Elliott Carter Quotes & Trivia

Quotes

Aaron Copland was a man that had a very specific point of view about what music should be which was that, he felt that new music should have the composer should show a personality in his music.

After I left in 1935 I thought I would never want to go back to Paris, it was so sad. I began to change my mind after a while.

Almost every one of my various zero numbered birthdays has had a big concert in London and often in Paris.

As I say I was a friend with Charles Ives, and Henry Cowell, and I knew Aaron right up to the very end of his life.

Even I wrote it when I first started to compose after I left Paris. I wrote pieces that were comparatively accessible and easy to understand.

I mean the public likes it more in Europe than they do here because the state supported organizations have felt that playing contemporary music was part of the education of the public.

I went to the Boston Symphony concerts I think for the entire six years I was at Harvard, both at undergraduate and graduate.

I wrote that Holiday Overture which was supposed to be the rejoicing of Paris over the liberation, and while I was writing that Aaron Copland came and was writing Appalachian Spring on our dining room table.

I've known those pieces ever since I was about 16 or 17; I also at that time was taken to meet Charles Ives whom I got to know fairly well. He was the one who wrote a recommendation for me to get into college.

In any case, Ives encouraged me to go into music even though he himself had such a hard time being a composer.

It was only later on that I became more interested in older music.

My cello sonata in 1948 was also a disaster in terms of everybody hated it. I couldn't get it published. Now it's taught in most universities and it's played all the time.

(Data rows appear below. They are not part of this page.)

(* ===== verification/Inv.v ===== *)
(** * The invariant of the cache

    What holds of the shared state between any two steps taken under
    [cache_lock], relative to the list [H] of item references that are held
    (by the running command, by other connections): the geometry of slabs and
    chunks, reference counts, the agreement of the hash table and the lru
    queues with the linked items, the free queues, and the current slabs. *)

From S2P Require Import Prelude Hash Time Assoc Item State Slabs.
Open Scope Z_scope.
Implicit Types (a b : addr) (n : nat) (it : item).

(** ** Configuration *)

(** The chunk size and the chunks per slab of a class. *)
Definition psize (c : settings) (id : Z) : Z := default 0 (profile c !! Z.to_nat id).
Definition pcnt (c : settings) (id : Z) : Z := slab_size c / psize c id.

Definition MAX_SLAB : Z := 4194304.
Definition MAX_CHUNKS : Z := 52429.
Definition MAX_HELD : Z := 13000.

Record cfg_ok (c : settings) : Prop := CfgOk {
  ok_last : SLABCLASS_MIN_ID <= profile_last_id c <= SLABCLASS_MAX_ID;
  ok_slab : SLAB_HDR_SIZE < slab_size_opt c <= MAX_SLAB;
  ok_size : forall id, SLABCLASS_MIN_ID <= id <= profile_last_id c ->
    80 <= psize c id <= slab_size c;
  ok_incr : forall i j, SLABCLASS_MIN_ID <= i < j -> j <= profile_last_id c ->
    psize c i < psize c j;
  ok_hash : 0 <= hash_power_opt c < 32
}.

Definition id_ok (c : settings) (id : Z) : Prop := SLABCLASS_MIN_ID <= id <= profile_last_id c.

(** Whether no access reorders the slabs. *)
Definition lra_off (c : settings) : bool := negb (has (evict_opt c) EVICT_CS) && negb (has (evict_opt c) EVICT_AS).

(** The pool an item is freed to. *)
Definition respool (c : settings) (it : item) : bool :=
  slab_has_reserved_slabs c && (item_is_lease_holder it || item_has_co_lease it || item_is_sess it).

(** ** Items *)

(** The value fits the chunk behind the key. *)
Definition layout (c : settings) (it : item) : Prop :=
  i_nkey it = Z.of_nat (length (i_key it)) /\ 0 <= i_nbyte it /\
  Z.of_nat (length (i_payload it)) = payload_size (psize c (i_id it)) (i_nkey it) (item_has_cas it) /\
  i_nbyte it + CRLF_LEN <= Z.of_nat (length (i_payload it)).

(** An allocated chunk nobody uses, and one carved but never handed out. *)
Definition fresh (h : gmap addr item) (a : addr) : Prop :=
  exists it, h !! a = Some it /\ i_refcount it = 0 /\ item_is_linked it = false /\
    item_is_slabbed it = false.

Definition chunk (c : settings) (n : nat) (id i : Z) : addr := slab_2_item n i (psize c id).
Definition chunks (c : settings) (n : nat) (id : Z) : list addr := chunk c n id <$> seqZ 0 (pcnt c id).

Definition ref (h : gmap addr item) (a : addr) : Z :=
  match h !! a with Some it => i_refcount it | None => 0 end.
Definition refs (h : gmap addr item) (l : list addr) : Z := foldr (fun a x => ref h a + x) 0 l.

(** How often a reference is held. *)
Fixpoint held (a : addr) (H : list addr) : Z :=
  match H with
  | [] => 0
  | b :: H' => (if decide (a = b) then 1 else 0) + held a H'
  end.

(** ** The invariant, by component

    [raw] is a slab that has been taken from the heap, or emptied, and not yet
    been carved for a class. *)

Definition P_cls (c : settings) (cl : bool -> gmap Z slabclass) : Prop :=
  forall r id,
    (id_ok c id -> exists p, cl r !! id = Some p /\ csize p = psize c id /\ nitem p = pcnt c id) /\
    (forall p, cl r !! id = Some p -> id_ok c id).

Definition P_chunk (c : settings) (h : gmap addr item) (sl : gmap nat slab) (raw : option nat) : Prop :=
  (forall (a : addr) it, h !! a = Some it -> exists s, sl !! a.1 = Some s /\
     (raw <> Some a.1 -> i_offset it = a.2 /\ i_id it = sl_id s /\ a ∈ chunks c a.1 (sl_id s))) /\
  (forall n s, sl !! n = Some s -> raw <> Some n ->
     id_ok c (sl_id s) /\ forall a : addr, a ∈ chunks c n (sl_id s) -> is_Some (h !! a)).

Definition P_sum (c : settings) (h : gmap addr item) (sl : gmap nat slab) (raw : option nat) : Prop :=
  forall n s, sl !! n = Some s -> raw <> Some n -> sl_refcount s = refs h (chunks c n (sl_id s)).

Definition P_raw (h : gmap addr item) (cl : bool -> gmap Z slabclass) (raw : option nat) : Prop :=
  forall n, raw = Some n ->
    (forall a : addr, a.1 = n -> is_Some (h !! a) -> fresh h a) /\
    (forall r id p (a : addr), cl r !! id = Some p -> free_item p = Some a -> a.1 <> n).

Definition P_refs (H : list addr) (h : gmap addr item) : Prop :=
  (forall a : addr, a ∈ H -> is_Some (h !! a)) /\
  (forall (a : addr) it, h !! a = Some it ->
     held a H <= i_refcount it <= held a H + 1 /\
     (item_is_linked it = true -> item_is_pinned_kind it = true -> i_refcount it = held a H + 1)).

My musical life started with hearing and being fascinated by contemporary music.

Now let me say that since you're asking about this, there has been of course ever since the beginning of the modern movement, ever since I've been involved with it, there has always been quite a strong feeling against a certain group of people who didn't want to hear that kind of thing.

Right at the end of the war I wrote a piano sonata, which was written at a time when Sam Barber used to come down here and we used to have lunch together in a very nice old hotel that's now not there.

Silences between movements are employed only in order to bring the opposing duo to the fore.

Since I'm allergic to various things, the army wouldn't accept me during the war, and I got into the Office of War Information, which sent music to Europe.

Talking about a materialistic thing, I get about 13 times more royalties from Europe than I do from America.

That was one of the big problems when I was at Harvard studying music. We had to write choral pieces in the style of Brahms or Mendelssohn, which was distressing because in the end you realized how good Brahms is, and how bad you are.

The BBC was run by a man for many years called William Glock who insisted on playing contemporary music all the time.

The first thing that struck me about contemporary music in general had been that there was not much interest in rhythm.

The idea of counterpoint for instance is something that has invaded my music and very few people to date can write counterpoint.

The Quartets have been a major part of my work.

The Royal Festival Hall, I don't know whether it was 80 or 70, gave a whole festival of my music there with orchestra and everything. String quartets.

The Third Quartet I made the instruments in pairs - Two different pairs - Violin and viola, and violin and cello. They played very different things from each other all through the whole piece.

Then, when the Depression came, all of this changed completely. Since that time, the entire public is of a very different sort and there was not so much support for contemporary music in a direct way.

These wealthy people were very interested in contemporary music. They wanted to help diffuse it and get it to be known to other people.

Well I tried to, but I could never write anything that I liked or was worthwhile. I threw it all out and realized that I had to make a serious study- that my tastes were far more advanced than my abilities.

Well the rhythmic things I developed in that were more extreme actually, than almost any work I've written since.

Well when I was young, when I was very young, when I was a little boy I don't remember the music I heard, but there was an article in the Brooklyn Daily written by my Aunt about how I could choose phonograph records.

When I was in Paris, all of the German refugees began to flow in and it was a very sad time.

Why write for the orchestra? For one thing it's a very challenging problem.

Yes, I get a report from BMI about the frequency of performances, and it is very surprising. They played one of my most advanced pieces, and one of my most unusual ones on the radio.